7.3.7 Glucose and triacylglycerol
Fasting plasma glucose did not differ at baseline between the trials (P = 0.646). There was a main effect of time (P < 0.001), altitude (P = 0.048) and exercise (P = 0.008) for glucose. Plasma glucose was higher during the hypoxic trials (5.1 ± 0.2 mmol·L-1) than the normoxic trials (4.9 ± 0.1 mmol·L-1; P = 0.048). This finding was confirmed by analysis of AUC values for glucose for the entire 7 h trial duration (hypoxia 36.5 ± 1.2 mmol·L-1·7 h, normoxia 34.5 ± 0.6 mmol·L-1·7 h; P = 0.02). Plasma glucose was higher during the exercise trials than the control trials (5.2 ± 0.1 mmol·L-1 versus 4.9 ± 0.1 mmol·L-1 respectively; P = 0.008) and this was confirmed by analysis of AUC values (exercise 36.7 ± 1.0 mmol·L-1·7 h, control 34.4 ± 0.9 mmol·L-1·7 h; P = 0.015). Fasting plasma TAG concentrations were not significantly different between trials (P = 0.154). There was a significant effect of time (P < 0.001) but no other main effects (data not shown).
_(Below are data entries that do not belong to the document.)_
(* ===== verification/WorkflowTheorems.v ===== *)
(** * What the workflow controllers promise

    The theorems about the workflow state machine: refinement of the abstract machine, the
    invariant of all histories, the order of a run, what is admitted, and the authorization that
    loses its contract; and their instances on the desk. *)

From Stdlib Require Import Ascii.
From Stdlib Require String.
From S2P Require Import Prelude PyStr Hashlib Json JsonFacts TaskContract WorkflowDesign WorkflowGraph WorkflowFacts.
From S2P Require Import WorkflowAdmission WorkflowAdmissionFacts WorkflowParallelFacts PlanFacts.
From S2P Require Import TaskStore ExecutionBudget LinkedBudget WorkflowState WorkflowController WorkflowMachine.
From S2P Require Import WorkflowDesk WorkflowSteps WorkflowRefinement WorkflowInvariant WorkflowRuns WorkflowRegion WorkflowBinding.

Local Open Scope Z_scope.

Existing Instance checksum_hashlib.

(** ** Admission *)

(** C20: version 3 admits a workflow exactly when it validates, is manual, of low risk and of the
    active data class, and is an executable tree: one input root, every other node below exactly
    one node, one research, one presentation and one daily report node in that order down the
    tree, branches only on distinct known conditions, failed and rejected branches that are
    outputs, and every path ending in an output. *)
Theorem admit_exact sensitivity raw c root :
  _admit sensitivity raw = Ok (c, root) ↔
  validate_contract raw = Ok c
  ∧ (wc_trigger c = "manual" ∧ wc_risk_level c = "low" ∧ sensitivity ≠ "secret" ∧ wc_data_class c = sensitivity)
  ∧ executable_tree c root.
Proof. apply admit_iff. Qed.

(** C19: what version 4 admits either has no parallel region and is admitted by version 3, or is a
    manual low-risk workflow of the active data class with one region: a fork into two lanes, each
    a research node followed by a presentation node, one join of exactly both lanes and one
    decision whose children are named [passed] and [failed]; every other node is below at most one
    node, and the daily report is only below the [passed] child of that decision. *)
Theorem admit_v4_sound sensitivity raw c root : _admit_v4 sensitivity raw = Ok (c, root) →
  (∃ c0, validate_contract_v4 raw = Ok c0 ∧ _parallel_plan c0 = Ok None
     ∧ _admit sensitivity (contract_json c0) = Ok (c, root))
  ∨ ∃ plan, validate_contract_v4 raw = Ok c ∧ _parallel_plan c = Ok (Some plan)
     ∧ (wc_trigger c = "manual" ∧ wc_risk_level c = "low" ∧ sensitivity ≠ "secret" ∧ wc_data_class c = sensitivity)
     ∧ executable_parallel c root plan.
Proof. apply admit_v4_ok. Qed.
(** * Offline synchronisation engine of collab-space

    A shallow embedding of
    - [backend/src/modules/sync/service/sync.service.ts] (class [SyncService]),
    - [frontend/src/hooks/useSyncStatus.ts] (the [triggerSync] cycle),
    - [frontend/src/hooks/useNetworkStatus.ts] (the [retryConnection] loop),
    together with the properties of the synchronisation protocol that are
    stated in the specification.

    Conventions of the model.
    - Every [async] method of the service is a computation in the monad [M]:
      it threads the database and may throw.  A thrown exception does not
      undo the writes made before it (the service opens no transaction).
    - One call of a service method runs without interleaving with another
      call.
    - The database is reachable: reads never throw, writes throw exactly
      when the model delegate says so.
    - [new Date()], [crypto.randomUUID()] and the md5 of [JSON.stringify]
      are oracles of the runtime ([Runtime]). *)

From Stdlib Require Import ZArith Lia DecimalString.
From stdpp Require Import base strings list gmap.
From Equations Require Import Equations.

Set Warnings "-register-all".
Local Open Scope Z_scope.

(** ** JSON payloads ([data: any]) *)

Inductive json : Type :=
| JNull
| JBool (b : bool)
| JNum (n : Z)
| JStr (s : string)
| JDate (t : Z)
| JArr (items : list json)
| JObj (fields : list (string * json)).

(** A JavaScript object literal: an insertion-ordered list of properties. *)
Abbreviation jobject := (list (string * json)).

(** JavaScript truthiness, as used by [!mergedData] and [data && ...]. *)
Definition truthy (v : json) : bool :=
  match v with
  | JNull => false
  | JBool b => b
  | JNum n => negb (n =? 0)
  | JStr s => negb (String.eqb s "")
  | JDate _ | JArr _ | JObj _ => true
  end.

(** Property lookup on an object. *)
Fixpoint obj_get (k : string) (o : jobject) : option json :=
  match o with
  | [] => None
  | (k', v) :: o' => if String.eqb k k' then Some v else obj_get k o'
  end.

(** [o[k] = v]: an existing property keeps its place, a new one is added
    last. *)
Fixpoint obj_set (k : string) (v : json) (o : jobject) : jobject :=
  match o with
  | [] => [(k, v)]
  | (k', v') :: o' =>
      if String.eqb k k' then (k, v) :: o' else (k', v') :: obj_set k v o'
  end.

(** [delete o[k]]. *)
Definition obj_delete (k : string) (o : jobject) : jobject :=
  filter (λ kv, negb (String.eqb k kv.1) = true) o.

Definition index_key (i : nat) : string :=
  NilEmpty.string_of_uint (Nat.to_uint i).

Fixpoint indexed {A} (f : A → json) (i : nat) (xs : list A) : jobject :=
  match xs with
  | [] => []
  | x :: xs' => (index_key i, f x) :: indexed f (S i) xs'
  end.

(** The own enumerable properties copied by [{...v}]. *)
Definition spread (v : json) : jobject :=
  match v with
  | JObj o => o
  | JArr xs => indexed id 0 xs
  | JStr s => indexed (λ c, JStr (String c EmptyString)) 0 (String.list_ascii_of_string s)
  | JNull | JBool _ | JNum _ | JDate _ => []
  end.

(** [{...base, k1: v1, ..., kn: vn}]. *)
Definition obj_literal (base : jobject) (props : jobject) : jobject :=
  foldl (λ o kv, obj_set kv.1 kv.2 o) base props.

(** [latestRecord?.version || 0]: [undefined] and [0] both give [0]. *)
Definition or_zero (v : option Z) : Z :=
  match v with
  | Some n => if n =? 0 then 0 else n
  | None => 0
  end.

(** ** Exceptions *)

(** What a [catch (error)] clause may receive: an [Error] instance with its
    message, or any other thrown value. *)
Inductive thrown : Type :=
| ErrorObj (message : string)
| NonError.

Inductive result (A : Type) : Type :=
| Ok (a : A)
| Throw (e : thrown).
Arguments Ok {A} a.
Arguments Throw {A} e.

(** ** sync.types.ts *)

Record SyncRecord := {
  rec_id : string;
  rec_entityType : string;
  rec_entityId : string;
  rec_action : string;
  rec_data : json;
  rec_timestamp : Z;
  rec_userId : string;
  rec_version : Z;
}.

Record SyncToken := {
  tok_userId : string;
  tok_lastSyncTimestamp : Z;
  tok_entityVersions : gmap string Z;
}.

Record PullRequest := {
  pull_lastSyncTimestamp : option Z;
  pull_entityTypes : option (list string);
  pull_limit : option nat;
}.
Lemma seek_then_read_gives_payload_witness :
  exists w1 f1 w2 f2 f3,
    open 2 (construct 0) wrapper_ptr (MemFile.of_bytes (mono16 100))
      = Ok (true, w1, f1) /\
    seek w1 10 f1 = Ok (true, w2, f2) /\
    let first := Z.min 10 (numSamples w1) * frameAlignment w1 in
    let data := sub (Z.to_nat first) (Z.to_nat 6) (replicate 200 "001"%byte) in
    read w2 6 f2 = Ok (nbytes data, data, f3) /\
    position w2 = 44 + first /\
    (numSamples w1 <= 10 -> nbytes data < frameAlignment w1).
Proof.
  apply (seek_then_read_gives_payload 0 0 (pcm 1 8000 2)
           (replicate 200 "001"%byte) 10 6); vm_compute; congruence.
Defined.


(** What the chunk loop does at a chunk that is neither format nor data. *)
Lemma scan_chunk_other `{FileWrapper F} (w : t) (f f1 : F) (hdr : list byte) :
  fw_read sizeof_header f = (hdr, f1) ->
  nbytes hdr = sizeof_header ->
  chunk_tag hdr <> FMT_TAG -> chunk_tag hdr <> DATA_TAG ->
  scan_chunk w f =
  let next_chunk_pos := to_long (fw_position f1 + chunk_size hdr) in
  if _file_size w <=? next_chunk_pos then Ok (Finished w f1)
  else if (fw_seek (usize next_chunk_pos) f1).1
       then Ok (Continue w (fw_seek (usize next_chunk_pos) f1).2)
       else Ok (Failed w (fw_close (fw_seek (usize next_chunk_pos) f1).2)).
Proof.
  intros Hread Hlen Hfmt Hdata. unfold scan_chunk. rewrite Hread, Hlen.
  rewrite Z.eqb_refl. cbn [negb].
  apply bytes_eqb_false in Hfmt. apply bytes_eqb_false in Hdata.
  rewrite Hfmt, Hdata. cbn [obind]. cbv zeta.
  destruct (_ <=? _); [reflexivity|].
  destruct (fw_seek _ f1) as [[] f2]; reflexivity.
Qed.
141 7.3.8 Oxygen saturation and AMS
There was a main effect of time (P < 0.001), altitude (P < 0.001), exercise (P < 0.05) and an altitude x time interaction (P < 0.001) for oxygen saturation. Post-hoc tests indicated oxygen saturation was significantly lower in hypoxia (82 ± 1 %) than normoxia (98 ± 0 %; P < 0.001) confirming the hypoxic nature of these trials. Mean capillary blood oxygen saturation was significantly lower in the exercise trials than the resting trials (89 ± 1 % versus 91 ± 1% respectively; P < 0.05). The decrease in capillary blood oxygen saturation during the hypoxic trials varied widely amongst participants, with the mean individual oxygen saturation across the trial duration ranging from 70 – 88 %. Exposure to hypoxia resulted in increases in Lake Louise Score with the participants reporting varying degrees of AMS. Symptoms across the trial duration ranged from 0 to 6 on the hypoxic control trial and 0 to 7 on the hypoxic exercise trial. On the normoxic control trial symptoms ranged from 0 to 2 and on the normoxic exercise trial symptoms ranged from 0 to 4. Symptoms of headache and AMS were prevalent in 6 out of 10 participants in the hypoxic control trial and 5 out of 10 participants during the hypoxic exercise trial on at least one occasion during the trials.